- Opening Delimiter -
Create HintDb consts.
#[export] Hint Unfold
  OPEN_OK
  OPEN_ADMINISTRATIVELY_PROHIBITED
  OPEN_UNKNOWN_CHANNEL_TYPE
  OPEN_RESOURCE_SHORTAGE
  ACCEPT_BEGIN
  ACCEPT_SERVER_VERSION_SENT
  ACCEPT_CLIENT_VERSION_DONE
  ACCEPT_SERVER_KEXINIT_SENT
  ACCEPT_KEYED
  ACCEPT_CLIENT_USERAUTH_REQUEST_DONE
  ACCEPT_SERVER_USERAUTH_ACCEPT_SENT
  ACCEPT_CLIENT_USERAUTH_DONE
  ACCEPT_SERVER_USERAUTH_SENT
  ACCEPT_SERVER_CHANNEL_ACCEPT_SENT
  ACCEPT_CLIENT_SESSION_ESTABLISHED
  CONNECT_BEGIN
  CONNECT_CLIENT_VERSION_SENT
  CONNECT_SERVER_VERSION_DONE
  CONNECT_CLIENT_KEXINIT_SENT
  CONNECT_SERVER_KEXINIT_DONE
  CONNECT_CLIENT_KEXDH_INIT_SENT
  CONNECT_KEYED
  CONNECT_CLIENT_USERAUTH_REQUEST_SENT
  CONNECT_SERVER_USERAUTH_REQUEST_DONE
  CONNECT_CLIENT_USERAUTH_SENT
  CONNECT_SERVER_USERAUTH_ACCEPT_DONE
  CONNECT_CLIENT_CHANNEL_OPEN_SESSION_SENT
  CONNECT_SERVER_CHANNEL_OPEN_SESSION_DONE
  CONNECT_CLIENT_CHANNEL_AGENT_REQUEST_SENT
  CONNECT_CLIENT_CHANNEL_TERMINAL_REQUEST_SENT
  CONNECT_CLIENT_CHANNEL_REQUEST_SENT
  CONNECT_SERVER_CHANNEL_REQUEST_DONE
  CLIENT_BEGIN
  CLIENT_VERSION_DONE
  CLIENT_KEXINIT_DONE
  CLIENT_KEXDH_INIT_DONE
  CLIENT_USERAUTH_REQUEST_DONE
  CLIENT_USERAUTH_DONE
  CLIENT_CHANNEL_OPEN_DONE
  CLIENT_DONE
  SERVER_BEGIN
  SERVER_VERSION_DONE
  SERVER_KEXINIT_DONE
  SERVER_USERAUTH_REQUEST_DONE
  SERVER_USERAUTH_ACCEPT_DONE
  SERVER_CHANNEL_OPEN_DONE
  SERVER_DONE
  PROCESS_INIT
  PROCESS_PACKET_LENGTH
  PROCESS_PACKET_FINISH
  PROCESS_PACKET
  PROCESS_DISCARD
  MSGID_NONE
  MSGID_DISCONNECT
  MSGID_IGNORE
  MSGID_UNIMPLEMENTED
  MSGID_DEBUG
  MSGID_SERVICE_REQUEST
  MSGID_SERVICE_ACCEPT
  MSGID_EXT_INFO
  MSGID_KEXINIT
  MSGID_NEWKEYS
  MSGID_KEXDH_INIT
  MSGID_KEXECDH_INIT
  MSGID_KEXKEM_INIT
  MSGID_KEXDH_REPLY
  MSGID_KEXKEM_REPLY
  MSGID_KEXDH_GEX_GROUP
  MSGID_KEXDH_GEX_INIT
  MSGID_KEXDH_GEX_REPLY
  MSGID_KEXDH_GEX_REQUEST
  MSGID_USERAUTH_REQUEST
  MSGID_USERAUTH_FAILURE
  MSGID_USERAUTH_SUCCESS
  MSGID_USERAUTH_BANNER
  MSGID_USERAUTH_PK_OK
  MSGID_USERAUTH_INFO_REQUEST
  MSGID_USERAUTH_INFO_RESPONSE
  MSGID_GLOBAL_REQUEST
  MSGID_REQUEST_SUCCESS
  MSGID_REQUEST_FAILURE
  MSGID_CHANNEL_OPEN
  MSGID_CHANNEL_OPEN_CONF
  MSGID_CHANNEL_OPEN_FAIL
  MSGID_CHANNEL_WINDOW_ADJUST
  MSGID_CHANNEL_DATA
  MSGID_CHANNEL_EXTENDED_DATA
  MSGID_CHANNEL_EOF
  MSGID_CHANNEL_CLOSE
  MSGID_CHANNEL_REQUEST
  MSGID_CHANNEL_SUCCESS
  MSGID_CHANNEL_FAILURE
  MSGIDLIMIT_TRANS_MIN
  MSGIDLIMIT_TRANS_GEN_MIN
  MSGIDLIMIT_TRANS_GEN_MAX
  MSGIDLIMIT_TRANS_ALGO_MIN
  MSGIDLIMIT_TRANS_KEX_MIN
  MSGIDLIMIT_TRANS_KEX_MAX
  MSGIDLIMIT_TRANS_MAX
  MSGIDLIMIT_AUTH_MIN
  MSGIDLIMIT_AUTH_MAX
  MSGIDLIMIT_CONN_MIN
  WOLFSSH_TTY_OP_END
  WOLFSSH_VINTR
  WOLFSSH_VQUIT
  WOLFSSH_VERASE
  WOLFSSH_VKILL
  WOLFSSH_VEOF
  WOLFSSH_VEOL
  WOLFSSH_VEOL2
  WOLFSSH_VSTART
  WOLFSSH_VSTOP
  WOLFSSH_VSUSP
  WOLFSSH_VREPRINT
  WOLFSSH_VWERASE
  WOLFSSH_VLNEXT
  WOLFSSH_VDISCARD
  WOLFSSH_IGNPAR
  WOLFSSH_PARMRK
  WOLFSSH_INPCK
  WOLFSSH_ISTRIP
  WOLFSSH_INLCR
  WOLFSSH_IGNCR
  WOLFSSH_ICRNL
  WOLFSSH_IUCLC
  WOLFSSH_IXON
  WOLFSSH_IXANY
  WOLFSSH_IXOFF
  WOLFSSH_IMAXBEL
  WOLFSSH_IUTF8
  WOLFSSH_ISIG
  WOLFSSH_ICANON
  WOLFSSH_XCASE
  WOLFSSH_ECHO
  WOLFSSH_ECHOE
  WOLFSSH_ECHOK
  WOLFSSH_ECHONL
  WOLFSSH_NOFLSH
  WOLFSSH_TOSTOP
  WOLFSSH_IEXTEN
  WOLFSSH_ECHOCTL
  WOLFSSH_ECHOKE
  WOLFSSH_PENDIN
  WOLFSSH_OPOST
  WOLFSSH_OLCUC
  WOLFSSH_ONLCR
  WOLFSSH_OCRNL
  WOLFSSH_ONOCR
  WOLFSSH_ONLRET
  WOLFSSH_CS7
  WOLFSSH_CS8
  WOLFSSH_PARENB
  WOLFSSH_PARODD
  WOLFSSH_TTY_OP_ISPEED
  WOLFSSH_TTY_OP_OSPEED
  WOLFSSH_SESSION_SHELL
  WOLFSSH_SESSION_EXEC
  WOLFSSH_SESSION_SUBSYSTEM
  WOLFSSH_SESSION_TERMINAL
  WOLFSSH_FWD_LOCAL_SETUP
  WOLFSSH_FWD_LOCAL_CLEANUP
  WOLFSSH_FWD_REMOTE_SETUP
  WOLFSSH_FWD_REMOTE_CLEANUP
  WOLFSSH_FWD_CHANNEL_ID
  WS_FWD_SUCCESS
  WOLFSSH_FWD_MATCH_PORT
  WOLFSSH_FWD_MATCH_OFF
  WOLFSSH_REQ_ACCEPT
  WOLFSSH_REQ_REJECT
  WOLFSSH_HWSIDE_TRANSMIT
  WOLFSSH_HWSIDE_RECEIVE
  WOLFSSH_ENDPOINT_SERVER
  WOLFSSH_ENDPOINT_CLIENT
  WOLFSSH_USERAUTH_SUCCESS
  WOLFSSH_USERAUTH_FAILURE
  WOLFSSH_USERAUTH_REJECTED
  WOLFSSH_USERAUTH_PARTIAL_SUCCESS
  WOLFSSH_USERAUTH_SUCCESS_ANOTHER
  WOLFSSH_USERAUTH_WOULD_BLOCK
  WOLFSSH_DISCONNECT_PROTOCOL_ERROR
  WOLFSSH_DISCONNECT_KEY_EXCHANGE_FAILED
  WOLFSSH_DISCONNECT_SERVICE_NOT_AVAILABLE
  WOLFSSH_DISCONNECT_HOST_KEY_NOT_VERIFIABLE
  WOLFSSH_DISCONNECT_NO_MORE_AUTH_METHODS_AVAILABLE
  WS_SUCCESS
  WS_FATAL_ERROR
  WS_ERROR
  WS_BAD_ARGUMENT
  WS_MEMORY_E
  WS_BUFFER_E
  WS_PARSE_E
  WS_OVERFLOW_E
  WS_BAD_USAGE
  WS_SOCKET_ERROR_E
  WS_WANT_READ
  WS_WANT_WRITE
  WS_RECV_OVERFLOW_E
  WS_VERSION_E
  WS_SEND_OOB_READ_E
  WS_INPUT_CASE_E
  WS_UNIMPLEMENTED_E
  WS_RSA_E
  WS_BAD_FILE_E
  WS_INVALID_ALGO_ID
  WS_DECRYPT_E
  WS_ENCRYPT_E
  WS_VERIFY_MAC_E
  WS_RESOURCE_E
  WS_INVALID_CHANID
  WS_CRYPTO_FAILED
  WS_INVALID_STATE_E
  WS_EOF
  WS_INVALID_PRIME_CURVE
  WS_ECC_E
  WS_CHANOPEN_FAILED
  WS_REKEYING
  WS_CHANNEL_CLOSED
  WS_INVALID_PATH_E
  WS_MATCH_KEX_ALGO_E
  WS_MATCH_KEY_ALGO_E
  WS_MATCH_ENC_ALGO_E
  WS_MATCH_MAC_ALGO_E
  WS_PERMISSIONS
  WS_CHAN_RXD
  WS_PUBKEY_REJECTED_E
  WS_EXTDATA
  WS_USER_AUTH_E
  WS_CHANNEL_NOT_CONF
  WS_WINDOW_FULL
  WS_DH_SIZE_E
  WS_AGENT_NULL_E
  WS_AGENT_NO_KEY_E
  WS_AGENT_CXN_FAIL
  WS_CERT_NO_SIGNER_E
  WS_CERT_EXPIRED_E
  WS_CERT_REVOKED_E
  WS_CERT_SIG_CONFIRM_E
  WS_CERT_OTHER_E
  WS_CERT_PROFILE_E
  WS_CERT_KEY_SIZE_E
  WS_KEY_AUTH_MAGIC_E
  WS_KEY_CHECK_VAL_E
  WS_KEY_FORMAT_E
  WS_SFTP_NOT_FILE_E
  WS_MSGID_NOT_ALLOWED_E
  WS_ED25519_E
  WS_AUTH_PENDING
  WS_DISCONNECT
  WS_MLDSA_E
  WS_ED448_E
  WS_CERT_KEY_USAGE_E
  WS_CBIO_ERR_GENERAL
  WS_CBIO_ERR_WANT_READ
  WS_CBIO_ERR_WANT_WRITE
  WS_CBIO_ERR_CONN_RST
  WS_CBIO_ERR_ISR
  WS_CBIO_ERR_CONN_CLOSE
  WS_CBIO_ERR_TIMEOUT
  MSGID_AGENT_FAILURE
  MSGID_AGENT_SUCCESS
  MSGID_AGENT_REQUEST_IDENTITIES
  MSGID_AGENT_IDENTITIES_ANSWER
  MSGID_AGENT_SIGN_REQUEST
  MSGID_AGENT_SIGN_RESPONSE
  MSGID_AGENT_ADD_IDENTITY
  MSGID_AGENT_REMOVE_IDENTITY
  MSGID_AGENT_REMOVE_ALL_IDENTITIES
  MSGID_AGENT_LOCK
  MSGID_AGENT_UNLOCK
  AGENT_STATE_INIT
  AGENT_STATE_CONNECTED
  AGENT_STATE_DONE
  WOLFSSH_AGENT_LOCAL_SETUP
  WOLFSSH_AGENT_LOCAL_CLEANUP
  WS_AGENT_SUCCESS
  WOLFSSH_FTP_OPEN
  WOLFSSH_FTP_CLOSE
  WOLFSSH_FTP_READ
  WOLFSSH_FTP_WRITE
  WOLFSSH_FTP_LSTAT
  WOLFSSH_FTP_FSTAT
  WOLFSSH_FTP_SETSTAT
  WOLFSSH_FTP_FSETSTAT
  WOLFSSH_FTP_OPENDIR
  WOLFSSH_FTP_READDIR
  WOLFSSH_FTP_REMOVE
  WOLFSSH_FTP_MKDIR
  WOLFSSH_FTP_RMDIR
  WOLFSSH_FTP_REALPATH
  WOLFSSH_FTP_STAT
  WOLFSSH_FTP_RENAME
  WOLFSSH_FTP_STATUS
  WOLFSSH_FTP_HANDLE
  WOLFSSH_FTP_DATA
  WOLFSSH_FTP_NAME
  WOLFSSH_FTP_ATTRS
  WOLFSSH_FTP_OK
  WOLFSSH_FTP_EOF
  WOLFSSH_FTP_NOFILE
  WOLFSSH_FTP_PERMISSION
  WOLFSSH_FTP_FAILURE
  WOLFSSH_FTP_UNSUPPORTED
  WOLFSSH_SFTP_HEADER
  WOLFSSH_MAX_HANDLE
  WOLFSSH_MAX_NAMESZ
  WOLFSSH_MAX_CHN_NAMESZ
  MIN_RSA_SIG_SZ
  MIN_BLOCK_SZ
  COOKIE_SZ
  PAD_LENGTH_SZ
  MIN_PAD_LENGTH
  BOOLEAN_SZ
  MSG_ID_SZ
  SHA1_96_SZ
  UINT32_SZ
  SSH_PROTO_SZ
  SSH_PROTO_EOL_SZ
  TERMINAL_MODE_SZ
  TERMINAL_MODES_MAX_SZ
  TERMINAL_WIDTH_DEFAULT
  TERMINAL_HEIGHT_DEFAULT
  TERMINAL_DIMENSION_MAX
  AEAD_IMP_IV_SZ
  AEAD_EXP_IV_SZ
  DEFAULT_NEXT_CHANNEL
  MAX_PACKET_SZ
  WOLFSSH_MAX_NAMELIST_SZ
  WOLFSSH_MAX_NAMELIST_CNT
  WOLFSSH_MAX_ALGO_NAME_SZ
  WOLFSSH_DEFAULT_GEXDH_MIN
  WOLFSSH_RSA_MIN_KEY_BITS
  WOLFSSH_DEFAULT_GEXDH_PREFERRED
  WOLFSSH_DEFAULT_GEXDH_MAX
  WOLFSSH_DH_GEX_MIN_BITS
  KEX_F_SIZE
  MAX_KEX_KEY_SZ
  WOLFSSH_MR_ROUNDS
  WOLFSSH_KEY_QUANTITY_REQ
  WOLFSSH_MAX_BANNER_LINES
  WOLFSSH_PROTOID_LIMIT
  WOLFSSH_PEER_IS_KEYING
  WOLFSSH_SELF_IS_KEYING
  WOLFSSH_MAX_SFTP_HANDLES
  WOLFSSH_MAX_FWD_REPLIES
  ECDSA_ASN_SIG_SZ
  TRAD_TYPE_ECC
  TRAD_TYPE_ED25519
  TRAD_TYPE_ED448
  COMPOSITE_MAX_LABEL_SZ
  ECC_P256_COORD_SZ
  ECC_P384_COORD_SZ
  WS_MSG_SEND
  WS_MSG_RECV
  WS_CHANNEL_ID_SELF
  WS_CHANNEL_ID_PEER
  WS_FWD_PORT_CHECK
  WOLFSSH_USERAUTH_PASSWORD
  WOLFSSH_USERAUTH_PUBLICKEY
  WOLFSSH_USERAUTH_KEYBOARD
  WOLFSSH_USERAUTH_KEYBOARD_SETUP
  WOLFSSH_MAX_FILENAME
  WOLFSSH_EXT_DATA_STDERR
  AGENT_SIGN_RSA_SHA2_256
  AGENT_SIGN_RSA_SHA2_512
  WOLFSSH_OSSH_CERT_TYPE_USER
  WOLFSSH_FILEATRB_SIZE
  WOLFSSH_FILEATRB_UIDGID
  WOLFSSH_FILEATRB_PERM
  WOLFSSH_FILEATRB_TIME
  WOLFSSH_FILEATRB_EXT
  WOLFSSH_FXF_READ
  WOLFSSH_FXF_WRITE
  WOLFSSH_FXF_APPEND
  WOLFSSH_FXF_CREAT
  WOLFSSH_FXF_TRUNC
  WOLFSSH_FXF_EXCL
  FILEATRB_PER_MASK_TYPE
  FILEATRB_PER_FILE
  FILEATRB_PER_LINK
  FILEATRB_PER_DIR
  FILEATRB_PER_MASK_PERM
  WOLFSSH_MAX_SFTP_RW
  WOLFSSH_MAX_SFTP_RECV
  WOLFSSH_MAX_SFTP_READDIR
  STATIC_BUFFER_LEN
  LENGTH_SZ
  SSH_PROTO_MIN
  AEAD_NONCE_SZ
  MAX_HMAC_SZ
  CHANNEL_EXTENDED_DATA_STDERR
  WOLFSSH_KEXINIT_ID_LIST_MAX
  WOLFSSH_MAX_PROMPTS
  WOLFSSH_MAX_PROMPT_SZ
  WOLFSSH_MAX_PASSPHRASE_SZ
  WOLFSSH_AGENT_MAX_MSG_SZ
  WOLFSSH_AGENT_RELAY_CHUNK_SZ
  WOLFSSH_HANDLE_ID_SZ
  WOLFSSH_MAX_FILE_OFFSET
  WS_DATE_SIZE
  WOLFSSH_MAX_SFTP_PACKET
  is_word32 is_byte UINT32_MAX : consts.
- Closing Delimiter -
◆ Directions for this task: Only the lines from the one containing "WOLFSSH_IEXTEN" through the one containing "WOLFSSH_USERAUTH_SUCCESS_ANOTHER" are to be retyped, both boundary lines included, with no other material.

◆ Solution to the exercise:
  WOLFSSH_IEXTEN
  WOLFSSH_ECHOCTL
  WOLFSSH_ECHOKE
  WOLFSSH_PENDIN
  WOLFSSH_OPOST
  WOLFSSH_OLCUC
  WOLFSSH_ONLCR
  WOLFSSH_OCRNL
  WOLFSSH_ONOCR
  WOLFSSH_ONLRET
  WOLFSSH_CS7
  WOLFSSH_CS8
  WOLFSSH_PARENB
  WOLFSSH_PARODD
  WOLFSSH_TTY_OP_ISPEED
  WOLFSSH_TTY_OP_OSPEED
  WOLFSSH_SESSION_SHELL
  WOLFSSH_SESSION_EXEC
  WOLFSSH_SESSION_SUBSYSTEM
  WOLFSSH_SESSION_TERMINAL
  WOLFSSH_FWD_LOCAL_SETUP
  WOLFSSH_FWD_LOCAL_CLEANUP
  WOLFSSH_FWD_REMOTE_SETUP
  WOLFSSH_FWD_REMOTE_CLEANUP
  WOLFSSH_FWD_CHANNEL_ID
  WS_FWD_SUCCESS
  WOLFSSH_FWD_MATCH_PORT
  WOLFSSH_FWD_MATCH_OFF
  WOLFSSH_REQ_ACCEPT
  WOLFSSH_REQ_REJECT
  WOLFSSH_HWSIDE_TRANSMIT
  WOLFSSH_HWSIDE_RECEIVE
  WOLFSSH_ENDPOINT_SERVER
  WOLFSSH_ENDPOINT_CLIENT
  WOLFSSH_USERAUTH_SUCCESS
  WOLFSSH_USERAUTH_FAILURE
  WOLFSSH_USERAUTH_REJECTED
  WOLFSSH_USERAUTH_PARTIAL_SUCCESS
  WOLFSSH_USERAUTH_SUCCESS_ANOTHER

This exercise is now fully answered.